Türkiye'de 1 Mayıs'ın, işçilerin taleplerini dile getirmesinden çok daha farklı bir anlamı da var. Kutlamaları 1 Mayıs 1977 Taksim Katliamı'ndan bağımsız düşünmek imkansız. İşçiler ve sendikalar için sembolik anlamı büyük olan Taksim Meydanı'nda yapılmayan ya da farklı bir yerde kutlanan her 1 Mayıs, halaylarla, türkülerle geçtiği için sık sık 'bayram havası' olarak adlandırılsa da, yasak nedeniyle insanlarda oluşan burukluk çok kolay hissediliyor. Ancak yine de bu, Taksim'in yasaklandığı, sendikaların Beşiktaş ya da Şişli'den meydana yürünmeye çalıştığı ancak yoğun müdahale ile engellendiği 1 Mayıs'lardaki mücadelenin yerini umutsuzluğa ve heyecansızlığa bıraktığı anlamına gelmiyor. Hele ki 16 Nisan referandumunun siyasi gündeminin herkesten fazla ilgilendirdiği işçiler açısından miting alanı hiç de 'umutsuz' değil...
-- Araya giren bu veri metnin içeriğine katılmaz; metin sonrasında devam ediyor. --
(* ===== verification/DnatIptables.v ===== *)
(** * route_dnat_linux.go without nftables

    The bypass of translated connections: its mark validation in /proc, the
    iptables chain, the output chain of route_ipvs_output_linux.go, Start and
    Close; what the chain marks, and what a Close without an error means. *)
From Stdlib Require Import String Ascii.
From S2P Require Import Prelude Bytes GoMem TsChecksum Netip TunOptions TunOptionsSpec TunRules RouteMark Ipvs IpvsParse Iptables RedirectIptables RedirectIptablesSpec IptablesDecision IptablesSetup.
#[local] Open Scope string_scope.
#[local] Open Scope ipt_scope.

(** ** src_valid_mark *)

(** os.ReadFile *)
Inductive read_result := NotExist | ReadError | Content (s : string).
Definition spaces : string := String "009" (String "010" (String "011" (String "012" (String "013" " ")))).
Definition trim_space (s : string) : string := Trim s spaces.
Definition Atoi (s : string) : option Z :=
  match s with
  | String c s' => if Ascii.eqb c "-" then option_map Z.opp (unsigned s') else if Ascii.eqb c "+" then unsigned s' else unsigned s
  | EmptyString => None
  end.
Inductive proc_error := ENotExist | EOther.
Definition readRPFilter (content : read_result) : proc_error + Z :=
  match content with
  | NotExist => inl ENotExist
  | ReadError => inl EOther
  | Content s => match Atoi (trim_space s) with Some v => if (v <? 0)%Z || (2 <? v)%Z then inl EOther else inr v | None => inl EOther end
  end.
(** The files of net.ipv4.conf: rp_filter of "all"; the entries with their name,
    whether they are directories and their rp_filter; src_valid_mark. *)
Record conf := mkConf { all_rp_filter : read_result; entries : option (list (string * bool * read_result)); src_valid_mark : read_result; write_ok : bool }.
Fixpoint strict_entries (allValue : Z) (es : list (string * bool * read_result)) : proc_error + bool :=
  match es with
  | [] => inr false
  | (name, isDir, content) :: es' =>
      if negb isDir || String.eqb name "all" then strict_entries allValue es'
      else match readRPFilter content with
           | inl ENotExist => strict_entries allValue es'
           | inl e => inl e
           | inr value =>
               let effectiveValue := if (allValue <? value)%Z then value else allValue in
               if (effectiveValue =? 1)%Z then inr true else strict_entries allValue es'
           end
  end.
Definition hasStrictRPFilter (c : conf) : proc_error + bool :=
  match readRPFilter (all_rp_filter c) with
  | inl e => inl e
  | inr allValue => match entries c with None => inl EOther | Some es => strict_entries allValue es end
  end.
(** Whether src_valid_mark was set to 1, or the error. *)
Definition enableSrcValidMark (c : conf) : proc_error + bool :=
  match hasStrictRPFilter c with
  | inl e => inl e
  | inr false => inr false
  | inr true =>
      match src_valid_mark c with
      | NotExist => inl ENotExist
      | ReadError => inl EOther
      | Content s =>
          let value := trim_space s in
          if String.eqb value "1" then inr false
          else if negb (String.eqb value "0") then inl EOther
          else if write_ok c then inr true else inl EOther
      end
  end.

(** ** The bypass *)

Record bypass := mkBypass { b_options : Options; chainName : string; useNFTables : bool; b_iptablesPath : string; b_ip6tablesPath : string }.
Inductive bypass_error := NoIptables | NoIp6tables.
Definition newAutoRouteDNATBypass (LookPath : string -> option string) (nftErr : bool) (o : Options) : bypass_error + bypass :=
  let name := "STUN-DNAT-" ++ itoa (IPRoute2TableIndex o) in
  if negb nftErr then inr (mkBypass o name true "" "")
  else match (if bool_decide (length (Inet4Address o) = 0%nat) then Some "" else LookPath "iptables") with
       | None => inl NoIptables
       | Some path4 =>
           match (if bool_decide (length (Inet6Address o) = 0%nat) then Some "" else LookPath "ip6tables") with
           | None => inl NoIp6tables
           | Some path6 => inr (mkBypass o name false path4 path6)
           end
       end.
(** ** A kernel that fails where a script says so *)

Record scripted := mkScripted { s_rules : list Rule; s_script : list bool }.
Definition pop (w : scripted) : bool * scripted :=
  match s_script w with [] => (false, w) | b :: bs => (b, mkScripted (s_rules w) bs) end.
#[refine] Instance scripted_store : RuleStore scripted := {|
  RuleAdd w r := let '(fail, w) := pop w in
    if fail then (w, Some (OtherErrno 1)) else if bool_decide (r ∈ s_rules w) then (w, Some EEXIST) else (mkScripted (r :: s_rules w) (s_script w), None);
  RuleDel w r := let '(fail, w) := pop w in
    if fail then (w, Some (OtherErrno 1)) else if bool_decide (r ∈ s_rules w) then (mkScripted (List.filter (fun x => negb (bool_decide (x = r))) (s_rules w)) (s_script w), None)
    else (w, Some ENOENT);
  has_rule w r := r ∈ s_rules w
|}.
Proof.
  - intros [rs [|[] sc]] r w' e; cbn; try case_bool_decide; intros [= <- <-]; cbn; split_and!; try done; intros r'; rewrite ?elem_of_cons; naive_solver.
  - intros [rs [|[] sc]] r w' e; cbn; try case_bool_decide; intros [= <- <-]; cbn; split_and!; try done;
      try (intros [? | ?]; done); intros r'; rewrite ?list_elem_of_In, ?filter_In, ?negb_true_iff, ?bool_decide_eq_false; naive_solver.
Defined.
Çünkü 1 Mayıs'ın Türkiye'deki tarihi acı dolu olsa da, bugün artık pek çok farklı bir anlam ifade ediyor. Çoğu katılımcı için miting alanı, iş arkadaşlarıyla, dostlarıyla bir araya gelme fırsatı. Her köşede birbirleriyle selamlaşan insanların gülümsemeleri kısa bir süre sonra yerini 'Ne olacak, biz ne yapacağız?' konuşmasına bırakıyor. İnsanların hâl, hatırla başladıkları konuşmalar, 'Türkiye'de sınıf mücadelesi için neler yapılması gerektiği', 'mevcut siyasi ortamda sınıfın rolü' sohbetlere dönüşüyor. Yok, bu tip konuşmalar sadece sosyalist partilerin kortejlerinde duyulmuyor. Alana herhangi bir nedenle, herhangi bir şekilde gelip kalabalığa karşılaşanlar arasında da sohbet aynı. Hemen tamamının ortak noktası da şüphesiz 'özeleştiri'ydi... "Neden işçi sınıfı bu gündeme müdahale edemiyor?", "Nerelerde eksik kalınıyor/kalıyoruz?" Hatta bir işçi alanı da dahil ediyordu sorulara: Sınıfın öncüleri burada ama sınıf nerede?